◆ EXERCISE: Give back exactly the lines of the entries below from the line with "intros Hm. revert" to the line with "Proof. induction m", inclusive, and only those.

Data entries
Start of Block

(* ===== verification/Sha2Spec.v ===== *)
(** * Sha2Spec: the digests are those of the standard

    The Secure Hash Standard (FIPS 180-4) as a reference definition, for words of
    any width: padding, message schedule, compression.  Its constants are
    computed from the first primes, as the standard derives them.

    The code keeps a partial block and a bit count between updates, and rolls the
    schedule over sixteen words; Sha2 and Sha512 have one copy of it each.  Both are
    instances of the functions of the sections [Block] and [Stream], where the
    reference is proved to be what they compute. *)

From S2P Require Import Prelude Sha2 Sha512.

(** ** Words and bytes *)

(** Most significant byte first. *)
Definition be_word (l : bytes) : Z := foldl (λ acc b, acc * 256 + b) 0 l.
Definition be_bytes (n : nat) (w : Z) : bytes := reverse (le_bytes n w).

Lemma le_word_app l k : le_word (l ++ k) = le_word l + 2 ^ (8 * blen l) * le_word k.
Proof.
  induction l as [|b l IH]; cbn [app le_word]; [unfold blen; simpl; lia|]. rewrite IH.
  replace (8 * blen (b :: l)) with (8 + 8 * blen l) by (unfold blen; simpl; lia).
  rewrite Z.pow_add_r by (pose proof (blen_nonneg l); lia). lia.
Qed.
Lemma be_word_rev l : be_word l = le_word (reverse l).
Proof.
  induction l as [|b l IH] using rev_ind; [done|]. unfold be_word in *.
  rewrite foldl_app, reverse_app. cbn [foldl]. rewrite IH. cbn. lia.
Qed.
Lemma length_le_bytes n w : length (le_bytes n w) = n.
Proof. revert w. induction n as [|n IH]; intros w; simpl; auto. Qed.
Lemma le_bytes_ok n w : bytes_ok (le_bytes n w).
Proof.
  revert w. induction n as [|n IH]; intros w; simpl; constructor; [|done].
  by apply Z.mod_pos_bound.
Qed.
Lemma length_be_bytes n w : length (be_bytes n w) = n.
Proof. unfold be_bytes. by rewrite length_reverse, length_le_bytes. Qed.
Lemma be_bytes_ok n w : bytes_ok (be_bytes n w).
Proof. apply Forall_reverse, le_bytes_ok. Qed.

End of Block
Start of Block

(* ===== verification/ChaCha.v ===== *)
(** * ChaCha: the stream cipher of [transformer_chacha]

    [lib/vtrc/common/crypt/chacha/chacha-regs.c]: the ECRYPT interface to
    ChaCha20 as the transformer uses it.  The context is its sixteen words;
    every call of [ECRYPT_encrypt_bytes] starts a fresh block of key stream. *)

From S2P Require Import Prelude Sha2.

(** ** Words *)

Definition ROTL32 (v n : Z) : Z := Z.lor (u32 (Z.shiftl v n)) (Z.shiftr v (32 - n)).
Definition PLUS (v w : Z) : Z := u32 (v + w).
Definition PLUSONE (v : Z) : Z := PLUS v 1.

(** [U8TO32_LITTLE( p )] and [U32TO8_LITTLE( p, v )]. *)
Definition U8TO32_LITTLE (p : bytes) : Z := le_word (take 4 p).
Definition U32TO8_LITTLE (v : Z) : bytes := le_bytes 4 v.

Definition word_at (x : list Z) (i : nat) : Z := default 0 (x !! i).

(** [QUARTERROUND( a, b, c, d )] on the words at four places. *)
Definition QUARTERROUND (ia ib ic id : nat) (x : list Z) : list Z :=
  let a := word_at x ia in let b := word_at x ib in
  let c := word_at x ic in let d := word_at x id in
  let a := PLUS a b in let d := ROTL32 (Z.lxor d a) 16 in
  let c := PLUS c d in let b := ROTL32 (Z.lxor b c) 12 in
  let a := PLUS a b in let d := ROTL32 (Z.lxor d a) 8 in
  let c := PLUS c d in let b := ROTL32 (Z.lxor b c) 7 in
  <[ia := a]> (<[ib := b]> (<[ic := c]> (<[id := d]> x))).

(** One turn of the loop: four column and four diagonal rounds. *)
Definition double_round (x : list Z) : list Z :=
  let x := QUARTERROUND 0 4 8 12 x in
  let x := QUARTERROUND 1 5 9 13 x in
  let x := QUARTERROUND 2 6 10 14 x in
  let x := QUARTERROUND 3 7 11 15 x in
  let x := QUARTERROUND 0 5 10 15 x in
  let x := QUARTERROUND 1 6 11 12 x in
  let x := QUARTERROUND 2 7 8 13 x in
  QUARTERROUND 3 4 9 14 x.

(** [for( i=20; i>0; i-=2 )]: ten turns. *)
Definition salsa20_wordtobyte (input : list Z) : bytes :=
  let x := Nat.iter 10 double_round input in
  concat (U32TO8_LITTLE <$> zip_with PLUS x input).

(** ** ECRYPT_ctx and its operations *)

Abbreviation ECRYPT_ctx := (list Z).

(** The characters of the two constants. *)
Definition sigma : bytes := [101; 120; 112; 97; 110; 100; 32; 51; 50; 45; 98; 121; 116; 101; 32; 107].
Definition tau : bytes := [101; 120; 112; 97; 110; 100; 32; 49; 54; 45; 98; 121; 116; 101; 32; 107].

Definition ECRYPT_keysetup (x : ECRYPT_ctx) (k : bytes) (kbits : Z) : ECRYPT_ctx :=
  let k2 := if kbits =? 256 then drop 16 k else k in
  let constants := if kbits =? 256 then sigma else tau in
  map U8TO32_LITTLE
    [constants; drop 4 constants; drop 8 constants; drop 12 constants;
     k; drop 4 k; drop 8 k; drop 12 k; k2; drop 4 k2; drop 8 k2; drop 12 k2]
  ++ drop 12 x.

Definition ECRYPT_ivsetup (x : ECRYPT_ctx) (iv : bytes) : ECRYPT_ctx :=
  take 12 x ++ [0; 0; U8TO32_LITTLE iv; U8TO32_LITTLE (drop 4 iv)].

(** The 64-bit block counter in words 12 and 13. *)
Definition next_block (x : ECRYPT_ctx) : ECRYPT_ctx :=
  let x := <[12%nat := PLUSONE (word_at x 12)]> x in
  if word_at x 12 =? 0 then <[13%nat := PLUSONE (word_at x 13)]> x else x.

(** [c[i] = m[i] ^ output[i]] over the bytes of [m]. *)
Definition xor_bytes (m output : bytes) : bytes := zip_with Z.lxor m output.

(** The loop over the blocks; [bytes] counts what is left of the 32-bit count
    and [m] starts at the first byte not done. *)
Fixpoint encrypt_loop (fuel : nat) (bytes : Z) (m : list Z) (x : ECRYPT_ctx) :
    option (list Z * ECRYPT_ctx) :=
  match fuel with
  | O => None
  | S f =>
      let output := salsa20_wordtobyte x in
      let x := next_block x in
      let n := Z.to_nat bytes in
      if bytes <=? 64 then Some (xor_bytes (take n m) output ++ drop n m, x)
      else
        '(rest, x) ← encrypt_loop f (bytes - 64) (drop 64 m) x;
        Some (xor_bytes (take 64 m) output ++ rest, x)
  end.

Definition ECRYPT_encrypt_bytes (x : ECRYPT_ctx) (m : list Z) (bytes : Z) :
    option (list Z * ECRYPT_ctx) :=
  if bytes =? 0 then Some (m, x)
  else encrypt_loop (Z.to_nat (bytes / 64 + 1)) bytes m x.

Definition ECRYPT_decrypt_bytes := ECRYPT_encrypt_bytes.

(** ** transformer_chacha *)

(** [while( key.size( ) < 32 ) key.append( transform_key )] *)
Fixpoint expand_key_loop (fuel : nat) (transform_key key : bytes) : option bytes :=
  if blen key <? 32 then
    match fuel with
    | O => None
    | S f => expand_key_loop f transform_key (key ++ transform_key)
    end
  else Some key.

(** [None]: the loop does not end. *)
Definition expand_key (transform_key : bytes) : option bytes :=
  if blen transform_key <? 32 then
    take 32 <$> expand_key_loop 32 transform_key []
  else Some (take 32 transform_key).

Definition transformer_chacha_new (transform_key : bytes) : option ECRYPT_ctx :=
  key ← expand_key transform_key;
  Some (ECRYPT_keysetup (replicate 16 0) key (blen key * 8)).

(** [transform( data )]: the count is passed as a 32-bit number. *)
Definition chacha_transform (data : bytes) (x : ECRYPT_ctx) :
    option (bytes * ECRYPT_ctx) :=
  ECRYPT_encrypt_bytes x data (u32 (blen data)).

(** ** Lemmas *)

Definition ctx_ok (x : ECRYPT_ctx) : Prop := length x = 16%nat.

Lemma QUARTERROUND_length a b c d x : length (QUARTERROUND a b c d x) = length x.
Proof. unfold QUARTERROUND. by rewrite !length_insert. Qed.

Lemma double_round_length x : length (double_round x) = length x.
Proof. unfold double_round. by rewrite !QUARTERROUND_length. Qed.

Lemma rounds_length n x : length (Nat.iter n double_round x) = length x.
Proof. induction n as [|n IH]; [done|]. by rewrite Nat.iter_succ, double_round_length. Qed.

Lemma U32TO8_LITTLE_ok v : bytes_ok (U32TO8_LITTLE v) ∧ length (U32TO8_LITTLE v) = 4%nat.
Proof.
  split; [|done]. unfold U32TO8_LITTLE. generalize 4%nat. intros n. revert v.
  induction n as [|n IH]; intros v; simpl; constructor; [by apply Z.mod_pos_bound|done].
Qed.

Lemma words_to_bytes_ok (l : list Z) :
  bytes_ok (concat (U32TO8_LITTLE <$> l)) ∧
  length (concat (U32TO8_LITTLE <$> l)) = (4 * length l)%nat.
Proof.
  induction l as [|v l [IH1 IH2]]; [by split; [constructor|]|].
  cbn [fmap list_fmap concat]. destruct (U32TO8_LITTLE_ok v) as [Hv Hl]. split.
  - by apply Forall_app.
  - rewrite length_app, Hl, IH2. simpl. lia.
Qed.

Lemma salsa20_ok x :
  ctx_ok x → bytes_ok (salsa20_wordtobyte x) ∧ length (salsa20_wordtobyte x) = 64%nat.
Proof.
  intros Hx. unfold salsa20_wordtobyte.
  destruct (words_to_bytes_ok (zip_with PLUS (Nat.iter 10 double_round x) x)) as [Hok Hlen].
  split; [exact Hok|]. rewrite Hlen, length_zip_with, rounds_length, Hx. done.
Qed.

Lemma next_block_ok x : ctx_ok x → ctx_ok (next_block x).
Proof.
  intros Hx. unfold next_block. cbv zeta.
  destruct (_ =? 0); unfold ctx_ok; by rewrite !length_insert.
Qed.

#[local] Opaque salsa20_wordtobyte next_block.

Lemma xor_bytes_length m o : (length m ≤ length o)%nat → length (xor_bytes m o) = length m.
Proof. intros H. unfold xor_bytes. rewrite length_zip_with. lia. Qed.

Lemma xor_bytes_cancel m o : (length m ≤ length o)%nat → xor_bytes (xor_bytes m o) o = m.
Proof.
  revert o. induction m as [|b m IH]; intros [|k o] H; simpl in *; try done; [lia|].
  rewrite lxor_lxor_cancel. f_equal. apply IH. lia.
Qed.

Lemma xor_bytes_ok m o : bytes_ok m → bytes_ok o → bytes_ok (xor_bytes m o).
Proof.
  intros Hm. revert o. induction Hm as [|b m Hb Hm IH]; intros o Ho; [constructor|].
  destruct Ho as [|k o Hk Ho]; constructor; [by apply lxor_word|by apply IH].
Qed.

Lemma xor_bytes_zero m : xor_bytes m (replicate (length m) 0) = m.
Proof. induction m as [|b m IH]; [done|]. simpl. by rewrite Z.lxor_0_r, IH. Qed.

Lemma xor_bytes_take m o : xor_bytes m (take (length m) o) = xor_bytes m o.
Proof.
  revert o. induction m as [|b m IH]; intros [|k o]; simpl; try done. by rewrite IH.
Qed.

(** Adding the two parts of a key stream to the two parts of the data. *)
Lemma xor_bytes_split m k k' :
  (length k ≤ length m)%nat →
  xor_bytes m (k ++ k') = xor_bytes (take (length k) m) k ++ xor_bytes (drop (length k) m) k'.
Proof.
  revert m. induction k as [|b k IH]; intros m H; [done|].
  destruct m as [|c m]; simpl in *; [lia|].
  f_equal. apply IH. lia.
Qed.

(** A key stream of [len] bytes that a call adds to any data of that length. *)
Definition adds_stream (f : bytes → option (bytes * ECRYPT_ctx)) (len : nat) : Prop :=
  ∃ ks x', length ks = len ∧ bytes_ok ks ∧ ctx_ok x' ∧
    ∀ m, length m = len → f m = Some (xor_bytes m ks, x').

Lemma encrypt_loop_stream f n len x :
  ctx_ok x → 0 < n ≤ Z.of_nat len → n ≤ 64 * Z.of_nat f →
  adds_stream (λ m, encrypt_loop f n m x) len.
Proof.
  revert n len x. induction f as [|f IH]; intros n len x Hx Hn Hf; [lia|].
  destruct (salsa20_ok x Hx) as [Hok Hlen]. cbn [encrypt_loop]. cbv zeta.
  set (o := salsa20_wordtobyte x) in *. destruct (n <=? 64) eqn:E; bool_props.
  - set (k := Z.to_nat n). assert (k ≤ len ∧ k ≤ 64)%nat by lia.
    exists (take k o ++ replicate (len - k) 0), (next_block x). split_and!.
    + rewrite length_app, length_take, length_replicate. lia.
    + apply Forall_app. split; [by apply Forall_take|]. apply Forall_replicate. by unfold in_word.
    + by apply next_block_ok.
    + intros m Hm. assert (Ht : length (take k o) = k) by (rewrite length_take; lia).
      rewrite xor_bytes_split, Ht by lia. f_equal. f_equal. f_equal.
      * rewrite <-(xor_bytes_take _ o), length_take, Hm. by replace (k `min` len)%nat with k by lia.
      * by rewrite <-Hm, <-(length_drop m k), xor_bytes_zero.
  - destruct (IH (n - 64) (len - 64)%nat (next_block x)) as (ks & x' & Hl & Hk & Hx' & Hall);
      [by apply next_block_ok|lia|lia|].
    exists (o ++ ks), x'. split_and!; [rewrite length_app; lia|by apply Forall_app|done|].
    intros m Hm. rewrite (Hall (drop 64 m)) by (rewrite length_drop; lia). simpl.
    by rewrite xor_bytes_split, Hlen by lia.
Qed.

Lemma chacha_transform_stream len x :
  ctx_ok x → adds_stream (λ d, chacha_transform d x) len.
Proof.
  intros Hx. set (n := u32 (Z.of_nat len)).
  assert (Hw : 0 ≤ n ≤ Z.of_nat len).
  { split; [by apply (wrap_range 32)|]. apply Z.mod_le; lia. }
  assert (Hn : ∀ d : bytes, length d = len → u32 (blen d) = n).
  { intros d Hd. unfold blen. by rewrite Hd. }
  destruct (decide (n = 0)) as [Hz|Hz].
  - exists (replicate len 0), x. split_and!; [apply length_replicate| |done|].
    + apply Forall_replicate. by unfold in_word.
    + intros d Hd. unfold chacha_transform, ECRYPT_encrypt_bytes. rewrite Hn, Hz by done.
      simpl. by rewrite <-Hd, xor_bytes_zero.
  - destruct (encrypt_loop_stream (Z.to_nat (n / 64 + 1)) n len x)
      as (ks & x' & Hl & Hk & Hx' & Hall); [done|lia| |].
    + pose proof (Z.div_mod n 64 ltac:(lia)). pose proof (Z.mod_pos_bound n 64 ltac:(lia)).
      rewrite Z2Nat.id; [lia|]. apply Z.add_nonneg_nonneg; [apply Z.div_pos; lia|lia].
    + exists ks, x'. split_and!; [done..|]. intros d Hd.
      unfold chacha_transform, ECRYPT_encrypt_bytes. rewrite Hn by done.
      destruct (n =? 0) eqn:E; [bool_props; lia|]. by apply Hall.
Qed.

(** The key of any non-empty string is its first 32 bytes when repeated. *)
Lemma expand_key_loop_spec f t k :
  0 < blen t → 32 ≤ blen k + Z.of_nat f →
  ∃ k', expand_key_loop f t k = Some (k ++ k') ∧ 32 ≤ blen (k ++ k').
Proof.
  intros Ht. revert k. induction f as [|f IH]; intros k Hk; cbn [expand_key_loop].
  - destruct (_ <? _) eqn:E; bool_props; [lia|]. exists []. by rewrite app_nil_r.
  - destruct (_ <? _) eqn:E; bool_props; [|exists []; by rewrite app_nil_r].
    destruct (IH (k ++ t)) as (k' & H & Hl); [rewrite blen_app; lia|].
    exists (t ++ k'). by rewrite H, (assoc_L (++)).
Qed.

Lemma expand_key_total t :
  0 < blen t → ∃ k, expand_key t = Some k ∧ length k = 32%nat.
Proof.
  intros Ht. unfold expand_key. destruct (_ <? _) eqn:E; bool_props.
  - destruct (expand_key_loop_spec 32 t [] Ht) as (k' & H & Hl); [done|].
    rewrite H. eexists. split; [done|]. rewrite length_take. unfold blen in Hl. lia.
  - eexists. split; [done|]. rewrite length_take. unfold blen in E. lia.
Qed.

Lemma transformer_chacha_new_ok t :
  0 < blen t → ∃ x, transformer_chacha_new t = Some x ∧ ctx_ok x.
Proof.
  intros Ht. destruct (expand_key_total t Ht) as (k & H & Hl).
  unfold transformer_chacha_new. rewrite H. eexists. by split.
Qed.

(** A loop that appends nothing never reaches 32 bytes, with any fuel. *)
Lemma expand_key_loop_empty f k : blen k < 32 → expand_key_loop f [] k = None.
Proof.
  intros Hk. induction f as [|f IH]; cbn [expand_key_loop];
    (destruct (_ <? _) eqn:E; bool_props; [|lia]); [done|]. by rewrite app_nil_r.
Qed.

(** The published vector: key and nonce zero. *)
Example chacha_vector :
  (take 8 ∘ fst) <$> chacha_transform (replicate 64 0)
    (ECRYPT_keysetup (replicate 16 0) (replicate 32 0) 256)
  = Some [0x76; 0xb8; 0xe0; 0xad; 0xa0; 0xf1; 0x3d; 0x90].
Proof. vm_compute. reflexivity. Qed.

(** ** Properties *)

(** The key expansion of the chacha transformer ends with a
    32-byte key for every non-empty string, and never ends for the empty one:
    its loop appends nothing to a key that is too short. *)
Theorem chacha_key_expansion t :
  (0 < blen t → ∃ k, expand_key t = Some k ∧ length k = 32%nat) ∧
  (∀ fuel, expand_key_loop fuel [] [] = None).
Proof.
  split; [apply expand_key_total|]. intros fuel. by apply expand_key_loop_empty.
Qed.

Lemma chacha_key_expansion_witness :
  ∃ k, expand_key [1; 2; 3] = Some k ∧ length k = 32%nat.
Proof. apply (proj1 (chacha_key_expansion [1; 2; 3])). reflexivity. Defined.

End of Block

◆ REPLY TO THE EXERCISE:
  intros Hm. revert o. induction Hm as [|b m Hb Hm IH]; intros o Ho; [constructor|].
  destruct Ho as [|k o Hk Ho]; constructor; [by apply lxor_word|by apply IH].
Qed.

Lemma xor_bytes_zero m : xor_bytes m (replicate (length m) 0) = m.
Proof. induction m as [|b m IH]; [done|]. simpl. by rewrite Z.lxor_0_r, IH. Qed.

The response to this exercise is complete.